WHAT IS EXPECTED:
Within the listing below, the lines to output run from the one containing "MkWorkerState (List.filter (fun" through the one containing "(** The request"; copy them exactly and nothing else.

STUDY MATERIAL:
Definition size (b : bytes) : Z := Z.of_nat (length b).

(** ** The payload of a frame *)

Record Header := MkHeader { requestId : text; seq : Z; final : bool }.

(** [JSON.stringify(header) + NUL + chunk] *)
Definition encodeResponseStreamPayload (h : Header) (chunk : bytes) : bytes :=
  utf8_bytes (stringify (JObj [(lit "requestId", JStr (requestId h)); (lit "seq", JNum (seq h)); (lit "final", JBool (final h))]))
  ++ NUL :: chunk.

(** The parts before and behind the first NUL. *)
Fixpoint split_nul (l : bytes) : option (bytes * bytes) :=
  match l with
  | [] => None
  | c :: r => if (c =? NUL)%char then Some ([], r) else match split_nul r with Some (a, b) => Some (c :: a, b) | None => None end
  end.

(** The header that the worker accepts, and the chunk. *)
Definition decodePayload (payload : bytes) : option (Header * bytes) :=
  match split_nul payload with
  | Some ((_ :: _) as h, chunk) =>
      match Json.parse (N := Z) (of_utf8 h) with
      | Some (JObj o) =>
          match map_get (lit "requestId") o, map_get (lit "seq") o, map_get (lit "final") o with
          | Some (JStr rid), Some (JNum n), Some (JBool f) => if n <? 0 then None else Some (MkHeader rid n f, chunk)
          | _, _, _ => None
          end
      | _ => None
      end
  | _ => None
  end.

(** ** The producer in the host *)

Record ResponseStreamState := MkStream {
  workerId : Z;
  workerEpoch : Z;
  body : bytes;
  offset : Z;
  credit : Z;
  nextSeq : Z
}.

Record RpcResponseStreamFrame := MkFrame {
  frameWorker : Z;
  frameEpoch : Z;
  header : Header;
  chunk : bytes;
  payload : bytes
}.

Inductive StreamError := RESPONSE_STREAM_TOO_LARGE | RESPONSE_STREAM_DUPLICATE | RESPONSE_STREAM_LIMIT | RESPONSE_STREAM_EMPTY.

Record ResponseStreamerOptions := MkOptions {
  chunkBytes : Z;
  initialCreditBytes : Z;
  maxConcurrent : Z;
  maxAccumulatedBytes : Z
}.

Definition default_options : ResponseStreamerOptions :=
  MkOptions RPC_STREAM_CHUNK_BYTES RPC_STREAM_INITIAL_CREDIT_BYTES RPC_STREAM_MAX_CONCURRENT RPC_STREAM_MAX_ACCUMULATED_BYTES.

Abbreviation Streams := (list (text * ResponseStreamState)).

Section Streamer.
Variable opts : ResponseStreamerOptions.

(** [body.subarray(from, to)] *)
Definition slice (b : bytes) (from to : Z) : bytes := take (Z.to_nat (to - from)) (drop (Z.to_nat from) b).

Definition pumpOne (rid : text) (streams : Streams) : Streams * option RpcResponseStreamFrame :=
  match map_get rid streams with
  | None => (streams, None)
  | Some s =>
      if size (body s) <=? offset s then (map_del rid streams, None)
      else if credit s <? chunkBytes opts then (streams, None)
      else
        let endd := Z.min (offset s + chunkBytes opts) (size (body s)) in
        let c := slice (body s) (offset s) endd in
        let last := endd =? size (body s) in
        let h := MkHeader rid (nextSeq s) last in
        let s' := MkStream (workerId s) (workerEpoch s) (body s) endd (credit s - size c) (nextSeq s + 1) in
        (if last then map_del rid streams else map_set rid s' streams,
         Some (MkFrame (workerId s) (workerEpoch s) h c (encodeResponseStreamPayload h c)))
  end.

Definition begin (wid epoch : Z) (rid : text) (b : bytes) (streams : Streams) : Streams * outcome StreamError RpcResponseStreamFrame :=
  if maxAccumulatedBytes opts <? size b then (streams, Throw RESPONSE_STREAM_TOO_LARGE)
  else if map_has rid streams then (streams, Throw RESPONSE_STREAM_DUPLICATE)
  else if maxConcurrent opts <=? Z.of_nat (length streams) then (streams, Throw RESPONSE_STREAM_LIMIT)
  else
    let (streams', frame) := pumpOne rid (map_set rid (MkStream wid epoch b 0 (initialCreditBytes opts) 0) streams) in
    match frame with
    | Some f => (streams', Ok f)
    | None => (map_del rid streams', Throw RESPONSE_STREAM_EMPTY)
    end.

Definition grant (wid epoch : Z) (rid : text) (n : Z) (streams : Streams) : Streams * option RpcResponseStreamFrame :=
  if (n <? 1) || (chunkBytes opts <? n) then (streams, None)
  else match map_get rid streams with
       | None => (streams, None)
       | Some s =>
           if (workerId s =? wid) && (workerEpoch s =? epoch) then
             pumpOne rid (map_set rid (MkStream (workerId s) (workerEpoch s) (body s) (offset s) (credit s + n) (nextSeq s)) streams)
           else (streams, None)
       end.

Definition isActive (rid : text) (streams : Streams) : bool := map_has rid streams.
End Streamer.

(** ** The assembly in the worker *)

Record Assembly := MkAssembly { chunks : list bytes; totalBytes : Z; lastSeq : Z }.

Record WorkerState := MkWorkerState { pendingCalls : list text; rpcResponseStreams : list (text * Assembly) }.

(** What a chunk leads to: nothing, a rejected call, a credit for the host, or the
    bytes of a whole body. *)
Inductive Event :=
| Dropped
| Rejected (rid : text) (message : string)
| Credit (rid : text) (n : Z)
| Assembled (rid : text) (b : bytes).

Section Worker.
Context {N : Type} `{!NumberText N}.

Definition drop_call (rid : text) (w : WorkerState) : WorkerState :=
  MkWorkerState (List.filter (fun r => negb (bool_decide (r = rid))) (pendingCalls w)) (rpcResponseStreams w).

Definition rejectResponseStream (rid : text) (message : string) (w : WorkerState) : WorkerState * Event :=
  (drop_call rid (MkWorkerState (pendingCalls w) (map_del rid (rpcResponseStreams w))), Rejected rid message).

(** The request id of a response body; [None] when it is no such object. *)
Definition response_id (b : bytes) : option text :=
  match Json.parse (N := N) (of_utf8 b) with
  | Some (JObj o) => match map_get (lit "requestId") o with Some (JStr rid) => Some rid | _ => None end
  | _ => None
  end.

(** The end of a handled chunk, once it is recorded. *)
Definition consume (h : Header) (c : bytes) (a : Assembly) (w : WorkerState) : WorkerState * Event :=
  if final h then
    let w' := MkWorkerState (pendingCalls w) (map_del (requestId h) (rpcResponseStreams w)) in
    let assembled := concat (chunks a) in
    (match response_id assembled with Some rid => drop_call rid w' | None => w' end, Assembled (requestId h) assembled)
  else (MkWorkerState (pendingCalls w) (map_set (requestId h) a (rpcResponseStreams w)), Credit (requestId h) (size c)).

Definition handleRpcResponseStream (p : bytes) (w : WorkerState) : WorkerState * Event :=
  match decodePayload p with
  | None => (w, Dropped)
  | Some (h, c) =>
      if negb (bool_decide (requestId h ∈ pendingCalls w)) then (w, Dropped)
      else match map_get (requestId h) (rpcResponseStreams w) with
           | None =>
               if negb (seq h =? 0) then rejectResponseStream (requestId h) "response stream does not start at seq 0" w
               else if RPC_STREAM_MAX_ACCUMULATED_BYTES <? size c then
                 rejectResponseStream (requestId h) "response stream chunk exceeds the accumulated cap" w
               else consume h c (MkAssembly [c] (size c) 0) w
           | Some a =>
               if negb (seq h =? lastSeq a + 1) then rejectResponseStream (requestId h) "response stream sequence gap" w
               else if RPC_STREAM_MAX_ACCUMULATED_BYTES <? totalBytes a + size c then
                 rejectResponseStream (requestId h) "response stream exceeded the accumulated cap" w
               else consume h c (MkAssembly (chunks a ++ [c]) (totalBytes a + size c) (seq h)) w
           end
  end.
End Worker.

WRITTEN ANSWER:
  MkWorkerState (List.filter (fun r => negb (bool_decide (r = rid))) (pendingCalls w)) (rpcResponseStreams w).

Definition rejectResponseStream (rid : text) (message : string) (w : WorkerState) : WorkerState * Event :=
  (drop_call rid (MkWorkerState (pendingCalls w) (map_del rid (rpcResponseStreams w))), Rejected rid message).

(** The request id of a response body; [None] when it is no such object. *)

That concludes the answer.